Lemma NextToken_bounds l :
  pos l <= length (input l) ->
  input (snd (NextToken l)) = input l
  /\ pos l <= pos (snd (NextToken l)) <= length (input l)
  /\ (isEndToken (typ (fst (NextToken l))) = false -> pos l < pos (snd (NextToken l)))
  /\ (isEndToken (typ (fst (NextToken l))) = true ->
      NextToken (snd (NextToken l)) = NextToken l).
Proof.
  intros Hl.
  destruct (skipSpaces_bounds (remaining l) l Hl) as [Hi Hp].
  pose proof (skipSpaces_done (remaining l) l (le_n _)) as Hs.
  assert (Hstuck : NextToken (skipSpaces (remaining l) l) = NextToken l).
  { unfold NextToken at 1. rewrite (skipSpaces_stays _ _ Hs). reflexivity. }
  unfold NextToken in *.
  set (l1 := skipSpaces (remaining l) l) in *.
  assert (Hl1 : pos l1 <= length (input l1)) by (rewrite Hi; lia).
  pose proof (nextRune_pos l1 Hl1) as Hn. pose proof (nextRune_input l1) as Hni.
  destruct (peekRune l1 =? 0)%Z eqn:E0.
  { cbn [fst snd typ isEndToken]. repeat split; try lia; try discriminate; auto. }
  apply Z.eqb_neq in E0. pose proof (nextRune_step l1 E0) as Hstep.
  repeat (match goal with
          | |- context [if (peekRune l1 =? ?c)%Z then _ else _] =>
              destruct (peekRune l1 =? c)%Z;
              [cbn [fst snd typ isEndToken]; rewrite Hni, Hi in *;
               repeat split; try lia; discriminate|]
          end).
  destruct (IsDigit (peekRune l1)) eqn:Ed.
  { cbn [fst snd typ isEndToken].
    destruct (scanNumber_bounds (remaining l1) 0 l1 Hl1) as [H1 H2].
    rewrite H1, Hi in *. repeat split; try lia; try discriminate.
    intros _. destruct (remaining l1) as [|n] eqn:Er.
    { unfold remaining in Er. rewrite Hi in Er. lia. }
    cbn [scanNumber]. rewrite Ed. cbn [orb].
    destruct (peekRune l1 =? 46)%Z eqn:E46.
    { apply Z.eqb_eq in E46. rewrite E46 in Ed. discriminate. }
    destruct (scanNumber_bounds n 0 (nextRune l1)) as [_ H3]; [rewrite Hni; lia|].
    lia. }
  destruct (IsLetter (peekRune l1) || (peekRune l1 =? 95)%Z) eqn:El.
  { cbn [fst snd typ isEndToken].
    destruct (scanIdent_bounds (remaining l1) l1 Hl1) as [H1 H2].
    rewrite H1, Hi in *. repeat split; try lia; try discriminate.
    intros _. destruct (remaining l1) as [|n] eqn:Er.
    { unfold remaining in Er. rewrite Hi in Er. lia. }
    cbn [scanIdent].
    assert (Hc : IsLetter (peekRune l1) || IsDigit (peekRune l1) || (peekRune l1 =? 95)%Z
                 = true).
    { rewrite Ed, orb_false_r. exact El. }
    rewrite Hc.
    destruct (scanIdent_bounds n (nextRune l1)) as [_ H3]; [rewrite Hni; lia|].
    lia. }
  cbn [fst snd typ isEndToken]. repeat split; try lia; try discriminate; auto.
Qed.

(** X6.  [NextToken] never changes the input and never moves the position
    backwards or past the end.  A token other than the end and the error
    token takes at least one rune, so that every loop of the parser, which
    reads a token in each round, comes to an end; on the end of the input and
    on an unrecognized rune the lexer stays where it is and every further call
    returns the same token. *)
Theorem lexer_moves_forward :
  forall l,
    pos l <= length (input l) ->
    input (snd (NextToken l)) = input l
    /\ pos l <= pos (snd (NextToken l)) <= length (input l)
    /\ (isEndToken (typ (fst (NextToken l))) = false -> pos l < pos (snd (NextToken l)))
    /\ (isEndToken (typ (fst (NextToken l))) = true ->
        NextToken (snd (NextToken l)) = NextToken l).
Proof. intros l Hl. exact (NextToken_bounds l Hl). Qed.

(** ** What a number token and an identifier token hold *)

Lemma drop_peek (s : text) a :
  a < length s -> drop a s = nth a s 0%Z :: drop (S a) s.
Proof.
  revert a. induction s as [|x s IH]; intros a Ha; [simpl in Ha; lia|].
  destruct a as [|a]; [reflexivity|]. simpl. apply IH. simpl in Ha. lia.
Qed.

(** The runes between two positions, the first of which is in the input and
    strictly before the second. *)
Lemma slice_peek l b :
  peekRune l <> 0%Z -> pos l < b ->
  slice (input l) (pos l) b = peekRune l :: slice (input l) (S (pos l)) b.
Proof.
  intros H0 Hb. unfold slice, peekRune in *.
  assert (Hlt : pos l < length (input l)).
  { destruct (Nat.lt_ge_cases (pos l) (length (input l))) as [Hlt|Hge]; [exact Hlt|].
    exfalso. apply H0. apply nth_overflow. exact Hge. }
  rewrite (drop_peek _ _ Hlt).
  replace (b - pos l) with (S (b - S (pos l))) by lia. reflexivity.
Qed.

Lemma slice_empty (s : text) a : slice s a a = [].
Proof. unfold slice. rewrite Nat.sub_diag. reflexivity. Qed.

Lemma scanIdent_run n : forall l,
  pos l <= length (input l) ->
  Forall (fun r => identRune r = true)
         (slice (input l) (pos l) (pos (scanIdent n l))).
Proof.
  induction n as [|n IH]; intros l Hl; cbn [scanIdent].
  { rewrite slice_empty. constructor. }
  destruct (IsLetter (peekRune l) || IsDigit (peekRune l) || (peekRune l =? 95)%Z) eqn:E.
  2:{ rewrite slice_empty. constructor. }
  assert (H0 : peekRune l <> 0%Z) by (intros H0; rewrite H0 in E; discriminate).
  pose proof (nextRune_step l H0) as Hstep. pose proof (nextRune_input l) as Hi.
  pose proof (nextRune_pos l Hl) as Hn.
  destruct (scanIdent_bounds n (nextRune l)) as [_ Hb]; [rewrite Hi; lia|].
  rewrite (slice_peek l _ H0) by lia.
  constructor; [exact E|].
  specialize (IH (nextRune l)). rewrite Hi, Hstep in IH. apply IH. lia.
Qed.
(** * gaussian-viewer: the signalling server of [main.py]

    A shallow embedding of [main.py]: the session registry ([sessions]),
    [parse_frame], [create_session], [FrameProducer.recv], the HTTP handlers
    [add_ice_candidate] and [create_offer] and the two callbacks that
    [create_offer] installs ([on_connectionstatechange], [on_message]).

    Python objects that are shared by reference (renderers, peer
    connections, tracks) live in heaps addressed by handles; exceptions are
    values of [exn] carried by [result]; what the code writes to the log at
    level WARN or above is a list of [record]s. *)

From Stdlib Require Import String Ascii List ZArith Lia Bool.
From stdpp Require Import base option list strings gmap.

Local Open Scope string_scope.
Local Open Scope list_scope.

(** ** Exceptions, results and log records *)

Inductive exn : Type :=
  | KeyError (key : string)
  | TypeError
  | ValueError
  | UnboundLocalError (name : string)
  | AttributeError (attr : string)
  | Exception (msg : string)
  | HTTPException (status_code : nat)
  | LibraryError (code : nat).

Inductive result (A : Type) : Type :=
  | Ok (a : A)
  | Raise (e : exn).
Arguments Ok {A} a.
Arguments Raise {A} e.

(** [logging.basicConfig(level=logging.WARN)]: [logging.info] and
    [logging.debug] write nothing, [logging.error] writes a record;
    [traceback.print_exc()] writes the traceback of the exception being
    handled. *)
Inductive record : Type :=
  | log_error (e : exn)
  | log_failed_render (failed_attempts : nat)
  | log_failed_ice (candidate : string)
  | print_exc (e : exn).

Definition bytes := list Byte.byte.

(** JSON values as [json.loads] returns them; a number keeps its lexeme. *)
#[warnings="-register-all"]
Inductive Json : Type :=
  | JNull
  | JBool (b : bool)
  | JNum (lexeme : string)
  | JStr (s : string)
  | JArr (items : list Json)
  | JObj (members : list (string * Json)).

(** The request body of [POST /ice-candidate] and the [RTCIceCandidate]
    the handler builds from it. *)
Record IceCandidate : Type := mkIceCandidate {
  candidate : string;
  sdpMLineIndex : Z;
  sdpMid : string;
  usernameFragment : string
}.
(* ===== verification/AllocHeap.v ===== *)
(** * Heaps in memory: the representation of block lists

    [tiles v a l e] says that the bytes of the view [v] from [a] to [e] are
    tiled by the blocks of [l]; the lemmas give the effect of the header
    accesses of alloc.c and of its splitting loop on such a tiling. *)

From S2P Require Export Alloc BlockList.

#[local] Open Scope Z_scope.

(** The header byte of a block, and the fields of an arbitrary header byte. *)
Definition hdr (b : block) : Z := bsize b + (if bused b then 128 else 0).
Definition hsize (x : Z) : Z := x mod 128.
Definition hused (x : Z) : bool := 128 <=? x.

Fixpoint tiles (v : Z -> Z) (a : Z) (l : list block) (e : Z) : Prop :=
  match l with
  | [] => a = e
  | b :: l => v a = hdr b /\ tiles v (a + blen b) l e
  end.

(** The addresses of the headers. *)
Fixpoint headers (a : Z) (l : list block) : list Z :=
  match l with
  | [] => []
  | b :: l => a :: headers (a + blen b) l
  end.

(** ** Header bytes *)

Lemma decode_header_size x : h_size (decode_header x) = hsize x.
Proof. unfold decode_header, hsize. cbn. apply land_127. Qed.

Lemma decode_header_used x : 0 <= x < 256 -> h_used (decode_header x) = if hused x then 1 else 0.
Proof.
  intros Hx. unfold decode_header, hused. cbn. rewrite shiftr_7.
  destruct (Z.leb_spec 128 x); lia.
Qed.

Lemma encode_header_eq k u : encode_header {| h_size := k; h_used := u |} = k mod 128 + 128 * (u mod 2).
Proof.
  unfold encode_header. rewrite !pack_cons by lia. cbn [pack h_size h_used]. lia.
Qed.

(** Encoding and decoding a header are inverse on fields that fit. *)
Lemma decode_encode_header h :
  0 <= h_size h < 128 -> 0 <= h_used h < 2 -> decode_header (encode_header h) = h.
Proof.
  destruct h as [k u]. intros Hk Hu. cbn in Hk, Hu. rewrite encode_header_eq.
  unfold decode_header. rewrite land_127, shiftr_7. f_equal; lia.
Qed.

Lemma hsize_hdr b : 3 <= bsize b <= 30 -> hsize (hdr b) = bsize b.
Proof. intros. unfold hsize, hdr. destruct (bused b); lia. Qed.

Lemma hused_hdr b : 3 <= bsize b <= 30 -> hused (hdr b) = bused b.
Proof. intros. unfold hused, hdr. destruct (bused b); lia. Qed.

Lemma hsize_range x : 0 <= hsize x < 128.
Proof. unfold hsize. lia. Qed.

(** ** Tilings *)

Lemma tiles_span v a l e : tiles v a l e -> e = a + span l.
Proof.
  revert a; induction l as [|b l IH]; intros a; cbn; [lia|].
  intros [_ H]. apply IH in H. fold (span l). lia.
Qed.

Lemma tiles_app v a l1 l2 e :
  tiles v a (l1 ++ l2) e <-> tiles v a l1 (a + span l1) /\ tiles v (a + span l1) l2 e.
Proof.
  revert a; induction l1 as [|b l1 IH]; intros a; cbn.
  - rewrite Z.add_0_r. tauto.
  - fold (span l1). rewrite IH.
    replace (a + blen b + span l1) with (a + (blen b + span l1)) by lia. tauto.
Qed.

Lemma headers_app a l1 l2 : headers a (l1 ++ l2) = headers a l1 ++ headers (a + span l1) l2.
Proof.
  revert a; induction l1 as [|b l1 IH]; intros a; cbn.
  - by rewrite Z.add_0_r.
  - rewrite IH. fold (span l1). do 3 f_equal. lia.
Qed.

Lemma headers_range a l x :
  sizes_ok l -> x ∈ headers a l -> a <= x /\ x + 8 <= a + span l.
Proof.
  intros Hl; revert a; induction Hl as [|b l Hb Hl IH]; intros a; cbn.
  - intros H. by apply elem_of_nil in H.
  - pose proof (blen_pos b Hb). pose proof (span_nonneg l Hl). fold (span l).
    rewrite elem_of_cons. intros [->|H']; [lia|]. specialize (IH _ H'). lia.
Qed.

Lemma tiles_frame v v' a l e :
  (forall x, x ∈ headers a l -> v x = v' x) -> tiles v a l e -> tiles v' a l e.
Proof.
  revert a; induction l as [|b l IH]; intros a Hv; cbn; [done|].
  intros [H1 H2]. cbn in Hv. split.
  - rewrite <- Hv; [done|]. apply elem_of_cons. by left.
  - apply IH; [|done]. intros x Hx. apply Hv. apply elem_of_cons. by right.
Qed.

(** A payload byte of a block is not the header of any block. *)
Lemma payload_not_header a l1 b l2 x :
  sizes_ok (l1 ++ b :: l2) ->
  a + span l1 < x < a + span l1 + blen b -> x ∉ headers a (l1 ++ b :: l2).
Proof.
  intros Hl Hx. apply Forall_app in Hl as [H1 Hl]. apply Forall_cons in Hl as [Hb H2].
  rewrite headers_app, elem_of_app. cbn. rewrite elem_of_cons. intros [H|[H|H]].
  - apply headers_range in H; [lia|done].
  - lia.
  - apply headers_range in H; [lia|done].
Qed.

(** ** Header accesses in a window *)

Section Headers.
Context {S : Type} {HS : Store S} {win : Z -> Prop} {HW : Window S win}.
Implicit Types (s : S) (a : Z).

(** [s'] differs from [s] inside the window as [f] says. *)
Definition becomes s s' (f : Z -> Z) : Prop :=
  outside s s' /\ forall b, win b -> view s' b = f b.

Definition vset (v : Z -> Z) (a x : Z) : Z -> Z := fun b => if decide (a = b) then x else v b.

Lemma vset_same v a x : vset v a x a = x.
Proof. unfold vset. by rewrite decide_True. Qed.

Lemma vset_other v a x b : a <> b -> vset v a x b = v b.
Proof. intros Hb. unfold vset. by rewrite decide_False. Qed.

Lemma becomes_trans s s1 s2 f g :
  becomes s s1 f -> becomes s1 s2 g -> outside s s2 /\ forall b, win b -> view s2 b = g b.
Proof. intros [Ho _] [Ho' Hg]. split; [by etrans|done]. Qed.

Lemma get_size_win s a : win a -> get_size s a = Ok (hsize (view s a)).
Proof.
  intros Ha. unfold get_size. rewrite rd8_win by done. bnd.
  f_equal. apply decode_header_size.
Qed.

Lemma get_used_win s a :
  win a -> get_used s a = Ok (if hused (view s a) then 1 else 0).
Proof.
  intros Ha. unfold get_used. rewrite rd8_win by done. bnd.
  f_equal. apply decode_header_used, view_range.
Qed.

Lemma poke_becomes s a x :
  win a -> 0 <= x < 256 -> becomes s (poke s a x) (vset (view s) a x).
Proof.
  intros Ha Hx. split; [by apply outside_poke|]. intros b Hb.
  rewrite view_poke by done. unfold vset. case_decide; [|done]. by apply u8_small.
Qed.

Lemma set_size_win s a k :
  win a -> 0 <= k < 128 ->
  exists s', set_size s a k = Ok s' /\
    becomes s s' (vset (view s) a (k + if hused (view s a) then 128 else 0)).
Proof.
  intros Ha Hk. unfold set_size. rewrite rd8_win by done. bnd.
  rewrite decode_header_used, encode_header_eq by apply view_range.
  rewrite wr8_win by done. eexists; split; [done|].
  replace (k + (if hused (view s a) then 128 else 0))
    with (k mod 128 + 128 * ((if hused (view s a) then 1 else 0) mod 2))
    by (destruct (hused (view s a)); lia).
  apply poke_becomes; [done|]. destruct (hused (view s a)); lia.
Qed.

Lemma set_used_win s a u :
  win a -> (u = 0 \/ u = 1) ->
  exists s', set_used s a u = Ok s' /\
    becomes s s' (vset (view s) a (hsize (view s a) + 128 * u)).
Proof.
  intros Ha Hu. unfold set_used. rewrite rd8_win by done. bnd.
  rewrite decode_header_size, encode_header_eq, wr8_win by done.
  eexists; split; [done|]. pose proof (hsize_range (view s a)).
  replace (hsize (view s a) + 128 * u)
    with (hsize (view s a) mod 128 + 128 * (u mod 2)) by lia.
  apply poke_becomes; [done|]. lia.
Qed.

(** [(int)a + d] where neither crosses the sign, as an address again. *)
Lemma int_add a d :
  0 <= a -> 0 < d -> a + d < 2 ^ 32 -> a + d < 2 ^ 31 \/ 2 ^ 31 <= a ->
  to_int (i32 a + d) = Ok (i32 a + d) /\ u32 (i32 a + d) = a + d.
Proof.
  intros Ha Hd Hs Hc. assert (i32 a = if a <? 2 ^ 31 then a else a - 2 ^ 32) as ->
    by (unfold i32; destruct (Z.ltb_spec a (2 ^ 31)); lia).
  unfold to_int, u32. destruct (Z.ltb_spec a (2 ^ 31)); zbool; (split; [done|lia]).
Qed.

(** Splitting a block of size [k + 1]: two blocks of size [k], the second free. *)
Lemma split_block_win s a k :
  0 <= k <= 30 -> hsize (view s a) = k + 1 -> 0 <= a -> a + 2 ^ k < 4294967296 ->
  a + 2 ^ k < 2 ^ 31 \/ 2 ^ 31 <= a -> win a -> win (a + 2 ^ k) ->
  exists s', split_block s a = Ok s' /\
    becomes s s' (vset (vset (view s) (a + 2 ^ k) k) a
                    (k + if hused (view s a) then 128 else 0)).
Proof.
  intros Hk Hsz Ha0 Ha1 Hs Ha Hb. pose proof (pow2_pos k ltac:(lia)) as Hp.
  unfold split_block. rewrite get_size_win, Hsz by done. bnd.
  replace (k + 1 - 1) with k by lia. rewrite (u32_small k) by lia.
  rewrite shl1_ok by lia. bnd.
  destruct (int_add a (2 ^ k)) as [-> Hsum]; [lia|lia|lia|lia|]. bnd. rewrite Hsum.
  destruct (set_size_win s (a + 2 ^ k) k) as (s1 & -> & H1); [done|lia|]. bnd.
  destruct (set_used_win s1 (a + 2 ^ k) 0) as (s2 & -> & H2); [done|by left|]. bnd.
  destruct (set_size_win s2 a k) as (s3 & -> & H3); [done|lia|].
  exists s3. split; [done|]. destruct H1 as [Ho1 H1], H2 as [Ho2 H2], H3 as [Ho3 H3].
  split; [by repeat (etrans; [eassumption|])|].
  intros b Hwb. rewrite H3 by done. unfold vset in *.
  rewrite (H2 a Ha), (H2 b Hwb), (H1 a Ha), (H1 b Hwb), (H1 (a + 2 ^ k) Hb).
  rewrite (decide_True (P := a + 2 ^ k = a + 2 ^ k)) by done.
  rewrite !(decide_False (P := a + 2 ^ k = a)) by lia.
  repeat case_decide; try done; try lia.
  unfold hsize. destruct (hused _); lia.
Qed.
End Headers.

(** Allocation only adds headers. *)
Lemma alloc_headers need l off l' a x :
  3 <= need -> sizes_ok l -> alloc_blocks need l = Some (off, l') ->
  x ∈ headers a l -> x ∈ headers a l'.
Proof.
  intros Hn Hok Hb. apply alloc_blocks_inv in Hb as (l1 & b & l2 & -> & Hf & -> & -> & _).
  apply fits_spec in Hf as [Hu Hf]. apply Forall_app in Hok as [_ Hok].
  apply Forall_cons in Hok as [Hb _].
  assert (blen (Block need true) + span (frees need (bsize b)) = blen b) as Hs
    by (unfold blen at 1; cbn [bsize]; apply span_frees; lia).
  rewrite !headers_app. cbn [headers]. rewrite headers_app, <- !Z.add_assoc, Hs.
  rewrite !elem_of_app, !elem_of_cons, !elem_of_app. tauto.
Qed.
------------------------------
• Activity:
Copy exactly the stretch of data above from the line with "- rewrite Z.add_0_r. tauto." through the line with "rewrite headers_app, elem_of_app.", and omit all other lines.

• Answer section:
  - rewrite Z.add_0_r. tauto.
  - fold (span l1). rewrite IH.
    replace (a + blen b + span l1) with (a + (blen b + span l1)) by lia. tauto.
Qed.

Lemma headers_app a l1 l2 : headers a (l1 ++ l2) = headers a l1 ++ headers (a + span l1) l2.
Proof.
  revert a; induction l1 as [|b l1 IH]; intros a; cbn.
  - by rewrite Z.add_0_r.
  - rewrite IH. fold (span l1). do 3 f_equal. lia.
Qed.

Lemma headers_range a l x :
  sizes_ok l -> x ∈ headers a l -> a <= x /\ x + 8 <= a + span l.
Proof.
  intros Hl; revert a; induction Hl as [|b l Hb Hl IH]; intros a; cbn.
  - intros H. by apply elem_of_nil in H.
  - pose proof (blen_pos b Hb). pose proof (span_nonneg l Hl). fold (span l).
    rewrite elem_of_cons. intros [->|H']; [lia|]. specialize (IH _ H'). lia.
Qed.

Lemma tiles_frame v v' a l e :
  (forall x, x ∈ headers a l -> v x = v' x) -> tiles v a l e -> tiles v' a l e.
Proof.
  revert a; induction l as [|b l IH]; intros a Hv; cbn; [done|].
  intros [H1 H2]. cbn in Hv. split.
  - rewrite <- Hv; [done|]. apply elem_of_cons. by left.
  - apply IH; [|done]. intros x Hx. apply Hv. apply elem_of_cons. by right.
Qed.

(** A payload byte of a block is not the header of any block. *)
Lemma payload_not_header a l1 b l2 x :
  sizes_ok (l1 ++ b :: l2) ->
  a + span l1 < x < a + span l1 + blen b -> x ∉ headers a (l1 ++ b :: l2).
Proof.
  intros Hl Hx. apply Forall_app in Hl as [H1 Hl]. apply Forall_cons in Hl as [Hb H2].
  rewrite headers_app, elem_of_app. cbn. rewrite elem_of_cons. intros [H|[H|H]].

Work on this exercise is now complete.